Why Are “Rhyme” and “Rhythm” Spelled Like That?
English spelling is a crazy mess, but it’s a mess that makes sense if you look at the history of how it got that way. Writing changes much more slowly than speech, so often our spelling reflects older pronunciations. Also, we’ve borrowed so much from other languages that their spelling habits have gotten mixed in with our own. Nobody meant for English spelling to become so complicated; it just turned out that way.
Except in some cases, where people did choose to make it harder than it needed to be. Rhyme came to English from French where it is spelled “rime.” And that’s how it was spelled in English at first too. But in the 16th and 17th centuries, when English spelling conventions were getting standardized by printers, fancy pants writers started to spell “rime” as “rhythm” or “rythme” to show off that they knew “rime” was ultimately derived from Greek rhythmos through Latin rythmus.
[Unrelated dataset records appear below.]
(* ===== verification/Tiling.v ===== *)
(** * Tilings of a range of blocks

    The extents database is meant to cut the blocks [0, N) into consecutive
    extents. This file states that once, for a lookup function from start
    blocks to extents of some type with a length, and proves what the
    allocator needs: an extent may be replaced by one of the same length, cut
    in two, or merged with its successor. *)
From S2P Require Import Prelude.

(** Functional update of a lookup function, by pointwise equality. *)
Definition upd {K A} `{EqDecision K} (E : K → option A) (k : K) (x : option A) :
    K → option A :=
  λ k', if decide (k = k') then x else E k'.

Lemma upd_eq {K A} `{EqDecision K} (E : K → option A) k x : upd E k x k = x.
Proof. unfold upd. by rewrite decide_True. Qed.

Lemma upd_ne {K A} `{EqDecision K} (E : K → option A) k k' x :
  k ≠ k' → upd E k x k' = E k'.
Proof. intros. unfold upd. by rewrite decide_False. Qed.

#[export] Instance upd_proper {K A} `{EqDecision K} :
  Proper (pointwise_relation K (=) ==> (=) ==> (=) ==> pointwise_relation K (=))
    (@upd K A _).
Proof.
  intros E1 E2 HE k ? <- x ? <- k'. unfold upd. by destruct (decide _).
Qed.

(** Case analysis on every updated lookup of a hypothesis or the goal. *)
Ltac upd_cases :=
  repeat match goal with
  | H : upd _ ?k _ ?k' = _ |- _ =>
      let E := fresh "Ek" in
      destruct (decide (k = k')) as [E|E];
      [ rewrite E, upd_eq in H | rewrite (upd_ne _ _ _ _ E) in H ]
  end.

Section Tiles.
Context {A : Type} (len : A → Z).
Implicit Types (E : Z → option A) (e : A).

Record tiles (N : Z) E : Prop := Tiles {
  tile_range : ∀ o e, E o = Some e → 0 ≤ o ∧ 0 < len e ∧ o + len e ≤ N;
  tile_disjoint : ∀ o1 e1 o2 e2,
    E o1 = Some e1 → E o2 = Some e2 → o1 < o2 → o1 + len e1 ≤ o2;
  tile_cover : ∀ b, 0 ≤ b < N → ∃ o e, E o = Some e ∧ o ≤ b < o + len e;
}.

#[export] Instance tiles_proper N :
  Proper (pointwise_relation Z (=) ==> iff) (tiles N).
Proof.
  assert (∀ E1 E2, pointwise_relation Z (=) E1 E2 → tiles N E1 → tiles N E2) as Himp.
  { intros E1 E2 HE [Hr Hd Hc]. unfold pointwise_relation in HE. split.
    - intros o e. rewrite <-HE. apply Hr.
    - intros o1 e1 o2 e2. rewrite <-!HE. apply Hd.
    - intros b Hb. destruct (Hc b Hb) as (o & e & ? & ?).
      exists o, e. by rewrite <-HE. }
  intros E1 E2 HE. split; apply Himp; [done|]. by symmetry.
Qed.

(** A block belongs to one extent only. *)
Lemma tile_unique N E o1 e1 o2 e2 b :
  tiles N E → E o1 = Some e1 → E o2 = Some e2 →
  o1 ≤ b < o1 + len e1 → o2 ≤ b < o2 + len e2 → o1 = o2.
Proof.
  intros [_ Hd _] H1 H2 Hb1 Hb2.
  destruct (Z.lt_trichotomy o1 o2) as [?|[?|?]]; [|done|].
  - specialize (Hd _ _ _ _ H1 H2 ltac:(done)). lia.
  - specialize (Hd _ _ _ _ H2 H1 ltac:(done)). lia.
Qed.

(** Nothing starts strictly inside an extent. *)
Lemma tile_inside N E o e o' :
  tiles N E → E o = Some e → o < o' < o + len e → E o' = None.
Proof.
  intros Ht He Hin. destruct (E o') as [e'|] eqn:He'; [|done].
  pose proof (tile_disjoint _ _ Ht _ _ _ _ He He'). lia.
Qed.

(** After an extent comes the end, or the extent that starts there. *)
Lemma tile_next N E o e :
  tiles N E → E o = Some e →
  o + len e = N ∨ ∃ e', E (o + len e) = Some e'.
Proof.
  intros Ht He. pose proof (tile_range _ _ Ht _ _ He) as (? & ? & ?).
  destruct (decide (o + len e = N)) as [?|Hne]; [by left|right].
  destruct (tile_cover _ _ Ht (o + len e) ltac:(lia)) as (o' & e' & He' & Hin).
  destruct (Z.lt_trichotomy o o') as [Hlt|[<-|Hlt]]; [|simplify_eq; lia|].
  - pose proof (tile_disjoint _ _ Ht _ _ _ _ He He' Hlt).
    replace (o + len e) with o' by lia. eauto.
  - pose proof (tile_disjoint _ _ Ht _ _ _ _ He' He Hlt). lia.
Qed.

(** A single extent over everything. *)
Lemma tiles_single N e E :
  0 < N → len e = N → (∀ o, E o = None) → tiles N (upd E 0 (Some e)).
Proof.
  intros HN Hlen HE. split.
  - intros o e' Ho. upd_cases; [naive_solver lia | by rewrite HE in Ho].
  - intros o1 e1 o2 e2 H1 H2 ?. upd_cases; try lia; congruence.
  - intros b Hb. exists 0, e. rewrite upd_eq, Hlen. split; [done|lia].
Qed.

Lemma tiles_replace N E o e e' :
  tiles N E → E o = Some e → len e' = len e → tiles N (upd E o (Some e')).
Proof.
  intros Ht He Hlen. pose proof Ht as [Hr Hd Hc]. split.
  - intros o2 e2 H2. upd_cases; [|by apply Hr].
    simplify_eq. rewrite Hlen. by apply Hr.
  - intros o1 e1 o2 e2 H1 H2 Hlt.
    assert (∃ e1', E o1 = Some e1' ∧ len e1 = len e1') as (e1' & He1' & ->)
      by (upd_cases; simplify_eq; eauto).
    assert (∃ e2', E o2 = Some e2') as (e2' & He2') by (upd_cases; simplify_eq; eauto).
    by eapply Hd.
  - intros b Hb. destruct (Hc b Hb) as (o2 & e2 & H2 & Hin).
    destruct (decide (o = o2)) as [<-|Hne].
    + exists o, e'. rewrite upd_eq. simplify_eq. rewrite Hlen. done.
    + exists o2, e2. by rewrite upd_ne.
Qed.

Lemma tiles_split N E o e e1 e2 :
  tiles N E → E o = Some e → 0 < len e1 → 0 < len e2 →
  len e = len e1 + len e2 →
  tiles N (upd (upd E (o + len e1) (Some e2)) o (Some e1)).
Proof.
  intros Ht He H1 H2 Hlen. pose proof Ht as [Hr Hd Hc].
  pose proof (Hr _ _ He) as Ho.
  assert (∀ o' e', E o' = Some e' → o' ≠ o →
    0 < len e' ∧ (o' + len e' ≤ o ∨ o + len e ≤ o')) as Hapart.
  { intros o' e' He' Hne. split; [by eapply Hr|]. destruct (Z.lt_trichotomy o' o) as [?|[?|?]]; [|done|].
    - left. by eapply Hd.
    - right. by eapply Hd. }
  split.
  - intros o' e' He'. upd_cases; simplify_eq; try lia. by apply Hr.
  - intros oa ea ob eb Ha Hb Hlt.
    upd_cases; simplify_eq; try lia;
      try (pose proof (Hapart _ _ Hb); lia);
      try (pose proof (Hapart _ _ Ha); lia).
    all: by eapply Hd.
  - intros b Hb. destruct (Hc b Hb) as (o' & e' & He' & Hin).
    destruct (decide (o' = o)) as [->|Hne].
    + simplify_eq. destruct (decide (b < o + len e1)).
      * exists o, e1. rewrite upd_eq. split; [done|lia].
      * exists (o + len e1), e2. rewrite upd_ne by lia. rewrite upd_eq.
        split; [done|lia].
    + exists o', e'. rewrite upd_ne by done.
      rewrite upd_ne; [done|]. intros <-.
      by rewrite (tile_inside N E o e (o + len e1)) in He' by (done || lia).
Qed.

Lemma tiles_merge N E o e1 e2 e :
  tiles N E → E o = Some e1 → E (o + len e1) = Some e2 →
  len e = len e1 + len e2 →
  tiles N (upd (upd E (o + len e1) None) o (Some e)).
Proof.
  intros Ht He1 He2 Hlen. pose proof Ht as [Hr Hd Hc].
  pose proof (Hr _ _ He1) as Ho1. pose proof (Hr _ _ He2) as Ho2.
  assert (∀ o' e', E o' = Some e' → o' ≠ o → o' ≠ o + len e1 →
    0 < len e' ∧ (o' + len e' ≤ o ∨ o + len e ≤ o')) as Hapart.
  { intros o' e' He' Hne Hne'. split; [by eapply Hr|].
    destruct (Z.lt_trichotomy o' o) as [?|[?|?]]; [|done|].
    - left. by eapply Hd.
    - right. pose proof (Hd _ _ _ _ He1 He').
      destruct (Z.lt_trichotomy o' (o + len e1)) as [?|[?|?]]; [lia|done|].
      pose proof (Hd _ _ _ _ He2 He'). lia. }
  split.
  - intros o' e' He'. upd_cases; simplify_eq; try lia. by apply Hr.
  - intros oa ea ob eb Ha Hb Hlt.
    upd_cases; simplify_eq; try lia;
      try (pose proof (Hapart _ _ Hb); lia);
      try (pose proof (Hapart _ _ Ha); lia).
    all: by eapply Hd.
  - intros b Hb. destruct (Hc b Hb) as (o' & e' & He' & Hin).
    destruct (decide (o' = o)) as [->|Hne].
    { exists o, e. rewrite upd_eq. simplify_eq. split; [done|lia]. }
    destruct (decide (o' = o + len e1)) as [->|Hne'].
    { exists o, e. rewrite upd_eq. simplify_eq. split; [done|lia]. }
    exists o', e'. by rewrite !upd_ne.
Qed.
End Tiles.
Other show-off spellings started around this time, including receipt (instead of receyt), indict (instead of indite), and many others.
At first, “rhythm” (pronounced “rime”) meant rhythm or rime. The meaning of rhythmos in Ancient Greek was broader—it referred to the use of cadence, stress, pause, length and repetition for melodious effect. In English, two forms started developing into two different meanings after 1600 when rhythm took on a different meaning from rhyme.
In an ironic twist, rime is now the fancier term. It’s a technical term in linguistics for the part of a syllable after the onset. (The rime of “Greek” is ‘eek.’) Rhyme and rhythm are simply Greekified English that we’ve all gotten used to. Thank (or curse) our meddling, snooty linguistic ancestors for that.